Can you restate the lines of the entries below, word for word, from the first one through the line that includes "[LexicalScope.h] and [ClassGenerationContext.cpp]: the"?

> **EXTRACTED ENTRIES**
____

(* ===== verification/MethodGen.v ===== *)
(** * Generating methods

    [src/src/compiler/MethodGenerationContext.h] and [.cpp] (but for the inlining of
    blocks, which is in [Inlining]), [BytecodeGenerator.cpp], [Variable.h],
    [LexicalScope.h] and [ClassGenerationContext.cpp]: the code buffer of the method
    that is being compiled, the emitters with their peephole optimisations, jumps and
    their offsets, the literals, and the assembly into a method object.

    The state is the context of the method with those of the methods around it (which
    are only read) and the state of the machine, where literals and methods live. *)
From Stdlib Require Import String.
From S2P Require Import Prelude Bytecodes IntegerPrims Objects Universe.
Local Open Scope Z_scope.

(** ** Variables *)

Definition new_variable (name : string) (index : nat) (isArgument : bool)
    (coord : SourceCoordinate) : VariableT :=
  mkVariable name (u8 (Z.of_nat index)) isArgument coord.

Definition IsNamed (n : string) (v : VariableT) : bool := String.eqb (v_name v) n.
Definition IsSame (v other : VariableT) : bool := bool_decide (v_coord v = v_coord other).
Definition strBlockSelf : string := "$blockSelf".

(** [None] is the invalid copy, which has the index 0xff. *)
Definition CopyForInlining (v : VariableT) (newIndex : nat) : option VariableT :=
  if v_isArgument v && String.eqb (v_name v) strBlockSelf then None
  else
    let index := u8 (Z.of_nat newIndex) in
    if index =? 0xff then None
    else Some (mkVariable (v_name v) index false (v_coord v)).

Fixpoint var_index (i : nat) (vec : list VariableT) (name : string) : option nat :=
  match vec with
  | [] => None
  | v :: r => if IsNamed name v then Some i else var_index (S i) r name
  end.

(** [IndexOf] and [Contains] *)
Definition IndexOf (vec : list VariableT) (name : string) : option nat := var_index 0 vec name.
Definition Contains (vec : list VariableT) (name : string) : bool :=
  existsb (IsNamed name) vec.

(** ** The class that is being compiled *)

Record ClassGen : Type := mkClassGen {
  cg_name : option loc;
  cg_superName : option loc;
  cg_classSide : bool;
  cg_instanceFields : list loc;
  cg_instanceMethods : list loc;
  cg_classFields : list loc;
  cg_classMethods : list loc }.

Fixpoint index_of {A} `{EqDecision A} (i : Z) (vec : list A) (elem : A) : Z :=
  match vec with
  | [] => -1
  | x :: r => if decide (x = elem) then i else index_of (i + 1) r elem
  end.

Definition HasField (cg : ClassGen) (field : loc) : bool :=
  bool_decide (field ∈ (if cg_classSide cg then cg_classFields cg else cg_instanceFields cg)).

Definition GetFieldIndex (cg : ClassGen) (field : loc) : Z :=
  index_of 0 (if cg_classSide cg then cg_classFields cg else cg_instanceFields cg) field.

(** ** The context of a method *)

Record Last4 : Type := mkLast4 { last_0 : Z; last_1 : Z; last_2 : Z; last_3 : Z }.

Definition invalid4 : Last4 := mkLast4 BC_INVALID BC_INVALID BC_INVALID BC_INVALID.

Record Mgenc : Type := mkMgenc {
  holderGenc : ClassGen;
  maxContextLevel : Z;
  blockMethod : bool;
  signature : option loc;
  arguments : list VariableT;
  primitive_method : bool;
  locals : list VariableT;
  literals : list oop;
  finished : bool;
  bytecode : list Z;
  lexicalScope : option scope_id;
  currentStackDepth : Z;
  maxStackDepth : Z;
  last4Bytecodes : Last4;
  inlinedLoops : list BackJump;
  isCurrentlyInliningABlock : bool }.

Definition new_Mgenc (holder : ClassGen) (outer : option Mgenc) : Mgenc :=
  mkMgenc holder
    (match outer with None => 0 | Some o => u8 (maxContextLevel o + 1) end)
    (match outer with None => false | Some _ => true end)
    None [] false [] [] false [] None 0 0 invalid4 [] false.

____

> **SOLUTION FOR THIS PROBLEM**
(* ===== verification/MethodGen.v ===== *)
(** * Generating methods

    [src/src/compiler/MethodGenerationContext.h] and [.cpp] (but for the inlining of
    blocks, which is in [Inlining]), [BytecodeGenerator.cpp], [Variable.h],
    [LexicalScope.h] and [ClassGenerationContext.cpp]: the code buffer of the method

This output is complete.